(* ===== verification/Prelude.v ===== *)
(** * Verification of Karpenter's scheduling and disruption core

    Karpenter watches pods that no node can take and opens NodeClaims for them,
    and disrupts nodes that are no longer worth keeping.  This development models
    the part of the program that decides: the requirement algebra, resource
    arithmetic, the scheduling simulation and the bookkeeping of cluster state
    and disruption it rests on (Go packages under [src/pkg]).

    ** The program and its model

    A scheduling pass ([scheduling/scheduler.go], [Solve]) tries pods from a queue,
    largest first.  Each is added to an existing node, to a NodeClaim already
    in flight, or to a new NodeClaim from a template; when that fails its soft
    constraints are relaxed one by one.  Nodes and NodeClaims share a topology
    tracker, the reservations of capacity, the remaining limits of the node
    pools and a device allocator.

    - [Prelude.v] shared lemmas, tactics, Go maps ([GoRange]), sorting ([GoSort])
      and the type [outcome] of calls that can fail or panic;
    - [Strconv.v], [Float64.v] the parts of Go's standard library the code relies
      on: decimal integers, and float64 as IEEE binary64;
    - [Requirement.v], [Requirements.v] [pkg/scheduling/requirement(s).go]: sets of
      label values and their intersection;
    - [Kube.v] the fields of Kubernetes objects that are read;
    - [Taints.v], [HostPorts.v], [Volumes.v] [pkg/scheduling/taints.go],
      [hostportusage.go], [volumeusage.go];
    - [PodUtils.v] [pkg/utils/pod/scheduling.go], [pkg/utils/disruption];
    - [Resources.v] [pkg/utils/resources/resources.go];
    - [Preferences.v] [scheduling/preferences.go]: relaxing soft constraints;
    - [Parallel.v] the parallel search of [scheduler.go] as a step relation over
      all interleavings of its workers;
    - [Scheduler.v] [scheduling/queue.go] and the loop of [scheduler.go], against an
      interface ([SchedulerOps]) of placing one pod;
    - [StateNode.v] [pkg/controllers/state/statenode.go];
    - [Budgets.v] budgets of [pkg/apis/v1/nodepool.go] and [disruption/helpers.go];
    - [InstanceTypes.v] [pkg/cloudprovider/types.go];
    - [ReservationManager.v] [scheduling/reservationmanager.go];
    - [TopologyGroup.v], [Topology.v] [scheduling/topologygroup.go],
      [topologydomaingroup.go], [topologynodefilter.go], [topology.go] once it is
      built;
    - [TopologyBuild.v] the rest of [topology.go] and [inverseaffinitycache.go]:
      which groups there are, and counting the pods of the cluster;
    - [Limits.v] node pool limits of [scheduler.go];
    - [NodeClaim.v] [scheduling/nodeclaim.go]: NodeClaims in flight;
    - [ExistingNode.v] [scheduling/existingnode.go];
    - [Packing.v] [scheduling/packing.go]: prices;
    - [Placing.v] [add] of [scheduler.go] and all it calls, and the claims of
      [scheduling/dra.go]: the implementation of [SchedulerOps];
    - [Pass.v] the invariant of a pass and that each operation keeps it;
    - [Solution.v] the specification of a pass and its proof.

    Disruption ([pkg/controllers/disruption]) looks for nodes that can be removed,
    or replaced by cheaper ones, by simulating a scheduling pass without them.  A
    method proposes commands within the budgets, a validator checks them again
    after a delay, and a queue launches the replacements and removes the nodes.
    All of it reads and marks the cached state of the cluster.

    - [Replacements.v] what the replacements of consolidated nodes cost and launch
      as ([consolidation.go], [spottospot.go]);
    - [Consolidation.v] the command for some candidates ([consolidation.go],
      [spottospot.go], [splitconsolidation.go]), against an interface of the
      simulation;
    - [Balanced.v] [balanced.go]: scores of moves in balanced pools;
    - [Matching.v], [Validation.v] [validation.go];
    - [MultiNode.v] [emptiness.go], [multinodeconsolidation.go];
    - [NegativeCache.v], [SingleNode.v] [negativeresultcache.go],
      [singlenodeconsolidation.go];
    - [DisruptionQueue.v] [queue.go], on the model of the cluster;
    - [Pdb.v] [pkg/utils/pdb]: pod disruption budgets;
    - [Candidates.v] which nodes are candidates ([types.go], [helpers.go]);
    - [Simulate.v] [SimulateScheduling] of [helpers.go] around a pass;
    - [Drift.v] [drift.go], [staticdrift.go];
    - [Controller.v] [controller.go]: one reconcile over the methods, whose
      contract is the class [MethodOk];
    - [Cluster.v], [ClusterInv.v] [pkg/controllers/state/cluster.go] and the
      invariant of its reachable states;
    - [NodePoolState.v] [state/statenodepool.go] and how many NodeClaims the
      controllers of static pools open;
    - [Cost.v], [Health.v] [pkg/state/cost], [pkg/state/nodepoolhealth] with
      [pkg/utils/ringbuffer].

    Other controllers look after the objects behind it.

    - [Conditions.v] the status conditions they share, an interface;
    - [Lifecycle.v] [pkg/controllers/nodeclaim/lifecycle]: a NodeClaim from its
      launch to its finalizer;
    - [Termination.v] [pkg/controllers/node/termination]: draining a node and its
      finalizer;
    - [Upkeep.v] [pkg/controllers/node/health],
      [pkg/controllers/nodeclaim/garbagecollection], [.../expiration]: NodeClaims
      that went wrong.

    ** What the theorems show

    - The whole pass: [Solution.Solve_places_validly] proves that [Solve], run with
      the real placement, returns without panicking and ends with every
      scheduled pod placed exactly once, on a node or NodeClaim that tolerates,
      matches and holds it, within reservations and limits.
    - Each component against what its name promises: the requirement algebra is
      exact with respect to the sets of labels it denotes; topology spread keeps
      its skew and anti-affinity its exclusions across placements; reservations
      are conserved; limits are never exceeded; nodes and NodeClaims are never
      overcommitted; the cached usage of a node refines the pods bound to it;
      budgets bound what is disrupted.
    - Control: [Solve] and relaxation terminate; the parallel search always
      returns what a sequential scan returns and cannot deadlock; placing by
      price is binpacking when nothing is priced; the binary search for a batch
      ends; a command past its time ends.
    - Disruption: a command is backed by a simulation and launches cheaper than
      what it removes ([Consolidation.consolidation_saves]); the methods stay
      within the budgets and call a cluster consolidated only for a reason; what
      passes validation still holds; a node is in one command, and NodeClaims
      are deleted only after all replacements of their command were initialised.
      The candidates are exactly the nodes that may be disrupted; a simulation has
      a place for every pod that leaves; a reconcile disrupts only candidates of
      the one method that acts, however its commands interleave; drift of static
      pools stays within their limits.
    - The life of a NodeClaim: its conditions follow its stages, at most one
      instance is created for it, it is given up only on a timeout, and it is
      finalized only after its instance; a node is finalized only after it is
      drained.  Repair, garbage collection and expiration delete exactly the
      NodeClaims they should.
    - Cached state: the counts of a topology are those of the pods of the cluster
      when a pass starts; the resources of pools, the usage of nodes, offering counts,
      reservations of static capacity and health are those of the objects
      behind them after every sequence of events, and no event makes it panic.

    ** Conventions

    - A nil pointer is [None] of an option.  A panic is [None] or [Panic] where the
      Go code can panic; theorems say when it does not.
    - int, int64 and int32 are [Z] with wrap-around written out ([wrap64],
      [wrap32]).  The counter of placeholder names is unbounded.
    - [resource.Quantity], IP addresses, cron schedules, tolerations, API reads,
      CSI translation and the device allocator are classes; what is assumed of
      them are the laws of those classes, satisfied by the witnesses' instances.
    - The order of a [range] over a map is that of [GoRange], and of an unstable
      sort that of [GoSort], so theorems hold for every order.
    - Loops run on fuel that is proved enough: [Solve] for n pods takes at most
      n*n+n+1 rounds, relaxing one pod as many as it has soft constraints and
      one.  What the interleaving of a parallel search over templates decides
      beyond its result is the argument [schedule] of [Placing.v].

    ** Not modelled

    The device allocator of [pkg/scheduling/dynamicresources], which evaluates
    expressions of a library and is an interface here; the provisioner around a
    pass, whose batching is timers and channels, and building the templates,
    daemon overhead and volume requirements a pass starts from; the caches of a
    pass, which only save work; the controllers that set the conditions candidates
    and drift take as given ([nodeclaim/disruption], [podevents], [consistency]),
    that add labels of older versions, or copy what is modelled into the status
    of node pools; informers, node overlays, capacity buffers, admission rules,
    options, events, metrics, and the texts of errors and logs. *)

From stdpp Require Export base tactics numbers list gmap strings sets sorting.
From Stdlib Require Export ZArith Lia.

Task statement: Reproduce the lines word for word, starting at the one holding "that add labels" and ending at the final line of the material above.

Output of the task:
    that add labels of older versions, or copy what is modelled into the status
    of node pools; informers, node overlays, capacity buffers, admission rules,
    options, events, metrics, and the texts of errors and logs. *)

From stdpp Require Export base tactics numbers list gmap strings sets sorting.
From Stdlib Require Export ZArith Lia.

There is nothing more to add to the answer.